DP, I am not 'obsessed' with revenge, but rather want protection for others; I want this to happen to no one else. Yet it will continue if the pharmaceutical companies and the doctors who do their bidding are not somehow stopped. You can check the University of Minnesota's website and see that they have used Seroquel, an antipsychotic, in a clinical study to help people with public speaking. Imagine! Taking an antipsychotic if you get a bit nervous speaking in front of a crowd. And it is not solely antipsychotics; currently there are two studies at the university using Chantix, a extremely dangerous quit-smoking drug, to (1) help those with mental illness quit smoking, and (2) to help mentally ill who have quite smoking not relapse! Just think! You quit smoking, then you take a very dangerous drug so you don't start again. (Google Chantix and FDA and see what the FDA itself says about the drug.)

You say no one found fault; Google Dan Markingson and see if this bears out. Check out Vera Sharav's AHRP site, only one of very many. Yet, DP, Mr. Mannix's article was not mainly about Dan. It was about the effect the pharmaceutical companies are having on our lives. Do your research.

Mary

killer weed
killer weed

so, what wouldn't you do for money? if leading people to their deaths isn't a problem for you I'd struggle to imagine what would be.

jaymboller
jaymboller

Leave the ghost of Snoopy's creator alone, Andy. Jesus.

Jolene
Jolene

Another CP headline article that show, nay proves, that the best at CP is as good as the best of any other 'newspaper' in MSP. Kudos to CP and Andy for the article.
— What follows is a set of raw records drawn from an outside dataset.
(** * real-chat: the Socket.IO room server of [backend/src/index.ts]

    The server keeps no state of its own: room membership lives in the
    Socket.IO adapter ([socket.join], [io.to(room)], [io.in(room).allSockets()])
    and messages live in the Supabase table [messages].  Both handlers are
    [async]: each runs up to its next [await], is parked, and is resumed when
    the awaited promise settles.  The development models that directly: a
    [State] holds the adapter's rooms, the table, the parked handlers and the
    log of emitted events, and [step] runs one synchronous segment. *)

From Stdlib Require Import Ascii.
From stdpp Require Import gmap strings list fin_maps sorting.

Open Scope string_scope.
Open Scope list_scope.

(** ** Data *)

(** The object literal [msg] built by the [send-message] handler
    (index.ts, lines 141-146).  [created_at] is [new Date().toISOString()];
    the clock reading is kept as a number of milliseconds, whose order is the
    order of the ISO strings. *)
Module Msg.
Record t := mk {
  room_id : string;
  user_email : string;
  text : string;
  created_at : N
}.
End Msg.

(** A row of the table [messages], as [select('*')] returns it and as the
    client's [interface Message] declares it: the four columns of [msg] and
    the [id] the table assigns. *)
Module Message.
Record t := mk {
  id : nat;
  room_id : string;
  user_email : string;
  text : string;
  created_at : N
}.
End Message.

(** What the handlers emit.  [active-users] carries [clients.size] alone. *)
Inductive Event :=
| EvError (message : string)
| EvRoomHistory (msgs : list Message.t)
| EvActiveUsers (count : nat)
| EvNewMessage (msg : Msg.t).

(** One call of [emit], with the sockets it reached. *)
Record Emission := mkEmission {
  audience : gset string;
  event : Event
}.

(** How an awaited Supabase call settles: it resolves with [{data}], it
    resolves with [{error}], or the promise rejects and [await] throws. *)
Inductive Outcome := Succeed | Fail | Throw.

Inductive Reply (A : Type) :=
| Data (a : A)
| ErrorField
| Thrown.
Arguments Data {A} a.
Arguments ErrorField {A}.
Arguments Thrown {A}.

(** A handler parked at an [await].  The constructor says which [await] and
    carries the local variables the rest of the handler reads. *)
Inductive Task :=
| JoinAwaitSelect (sid roomId : string)
| JoinSelectDone (sid roomId : string) (reply : Reply (list Message.t))
| JoinAwaitSockets (sid roomId : string) (clients : gset string)
| SendAwaitInsert (sid : string) (msg : Msg.t)
| SendInsertDone (sid : string) (msg : Msg.t) (reply : Reply unit).

(** The server and its two collaborators:
    - [seen]: the socket ids Socket.IO has handed out (an id is never reused);
    - [connected]: the sockets that are open;
    - [rooms]: the adapter's map from room to the sockets in it;
    - [store]: the rows of the table [messages], in commit order;
    - [tasks], [next_task]: the parked handlers, by slot;
    - [trace]: every [emit] so far, oldest first. *)
Record State := mkState {
  seen : gset string;
  connected : gset string;
  rooms : gmap string (gset string);
  store : list Message.t;
  tasks : gmap nat Task;
  next_task : nat;
  trace : list Emission
}.

Definition init : State :=
  {| seen := ∅; connected := ∅; rooms := ∅; store := []; tasks := ∅;
     next_task := 0; trace := [] |}.

(** ** The Socket.IO adapter *)

Definition members (roomId : string) (σ : State) : gset string :=
  default ∅ (rooms σ !! roomId).

(** [socket.join(roomId)] *)
Definition socket_join (sid roomId : string) (σ : State) : State :=
  {| seen := seen σ; connected := connected σ;
     rooms := <[roomId := {[sid]} ∪ members roomId σ]> (rooms σ);
     store := store σ; tasks := tasks σ; next_task := next_task σ;
     trace := trace σ |}.

(** What Socket.IO does to the rooms when a socket closes: the socket leaves
    every room, and a room left empty is dropped. *)
Definition leave (sid : string) (s : gset string) : option (gset string) :=
  let s' := s ∖ {[sid]} in if decide (s' = ∅) then None else Some s'.

Definition leave_all (sid : string) (rs : gmap string (gset string))
  : gmap string (gset string) :=
  omap (leave sid) rs.

Definition log (e : Emission) (σ : State) : State :=
  {| seen := seen σ; connected := connected σ; rooms := rooms σ;
     store := store σ; tasks := tasks σ; next_task := next_task σ;
     trace := trace σ ++ [e] |}.

(** [socket.emit(ev, payload)]: to this socket only; a closed socket drops
    the packet. *)
Definition socket_emit (sid : string) (ev : Event) (σ : State) : State :=
  log {| audience := if decide (sid ∈ connected σ) then {[sid]} else ∅;
         event := ev |} σ.

(** [io.to(roomId).emit(ev, payload)]: to every socket in the room now. *)
Definition io_to_emit (roomId : string) (ev : Event) (σ : State) : State :=
  log {| audience := members roomId σ; event := ev |} σ.

(** ** The table [messages] *)

Definition created_le (a b : Message.t) : Prop :=
  (Message.created_at a <= Message.created_at b)%N.

#[global] Instance created_le_dec a b : Decision (created_le a b).
Proof. unfold created_le. apply _. Defined.

(** [.from('messages').select('*').eq('room_id', roomId)
     .order('created_at', { ascending: true })] *)
Definition select_messages (roomId : string) (tbl : list Message.t)
  : list Message.t :=
  merge_sort created_le
    (filter (λ r, Message.room_id r = roomId) tbl).

(** [.from('messages').insert(msg)]: the table assigns the next [id]. *)
Definition insert_row (msg : Msg.t) (tbl : list Message.t) : Message.t :=
  {| Message.id := S (length tbl);
     Message.room_id := Msg.room_id msg;
     Message.user_email := Msg.user_email msg;
     Message.text := Msg.text msg;
     Message.created_at := Msg.created_at msg |}.

(** ** Parked handlers *)

Definition park (t : Task) (σ : State) : State :=
  {| seen := seen σ; connected := connected σ; rooms := rooms σ;
     store := store σ; tasks := <[next_task σ := t]> (tasks σ);
     next_task := S (next_task σ); trace := trace σ |}.

Definition set_task (tid : nat) (t : Task) (σ : State) : State :=
  {| seen := seen σ; connected := connected σ; rooms := rooms σ;
     store := store σ; tasks := <[tid := t]> (tasks σ);
     next_task := next_task σ; trace := trace σ |}.

Definition finish (tid : nat) (σ : State) : State :=
  {| seen := seen σ; connected := connected σ; rooms := rooms σ;
     store := store σ; tasks := delete tid (tasks σ);
     next_task := next_task σ; trace := trace σ |}.

Definition commit (msg : Msg.t) (σ : State) : State :=
  {| seen := seen σ; connected := connected σ; rooms := rooms σ;
     store := store σ ++ [insert_row msg (store σ)]; tasks := tasks σ;
     next_task := next_task σ; trace := trace σ |}.

(** ** Handlers *)

(** [io.on('connection', socket => ...)]: Socket.IO gives the socket a fresh
    id and puts it in the room of that name; the handler registers the
    listeners below. *)
Definition on_connection (sid : string) (σ : State) : State :=
  socket_join sid sid
    {| seen := {[sid]} ∪ seen σ; connected := {[sid]} ∪ connected σ;
       rooms := rooms σ; store := store σ; tasks := tasks σ;
       next_task := next_task σ; trace := trace σ |}.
Unfortunately, the gap between the highs and lows at CP is near unsurmountable. Don't let the achievement gap discourage you though. Everyone has to start somewhere even if it is at CP.

killer weed
killer weed

as an investigator in New York in the early 2000s every one of my clients locked up in Riker's Island was placed on Seroquel upon intake. I was made to believe that it was common practice that had been going on for years. to a person it took vibrant, healthy men and made them dopey, delusional shells that drooled on themselves and couldn't hold a conversation for more than a few moments. now I can't help but wonder if it was all something similar to the Holmesburg prison experiments, only instead of Dow Chemical it's AstraZeneca.

Jp2020
Jp2020

Ty - How do I get a hold of you to speak to you about your experience at Rikers.

killer weed
killer weed

add an "ler" and put a dot between my names and send it to gmail.

Meegwich
Meegwich

If Schulz is quoted correctly (which I'm sure he was) then he states that Seroquel study #132 was designed to gain FDA approval. No chance of a negative outcome for the study!! This guy is unbelievable. Why doesn't the "U" run him out of town. How much embarrassment is enough.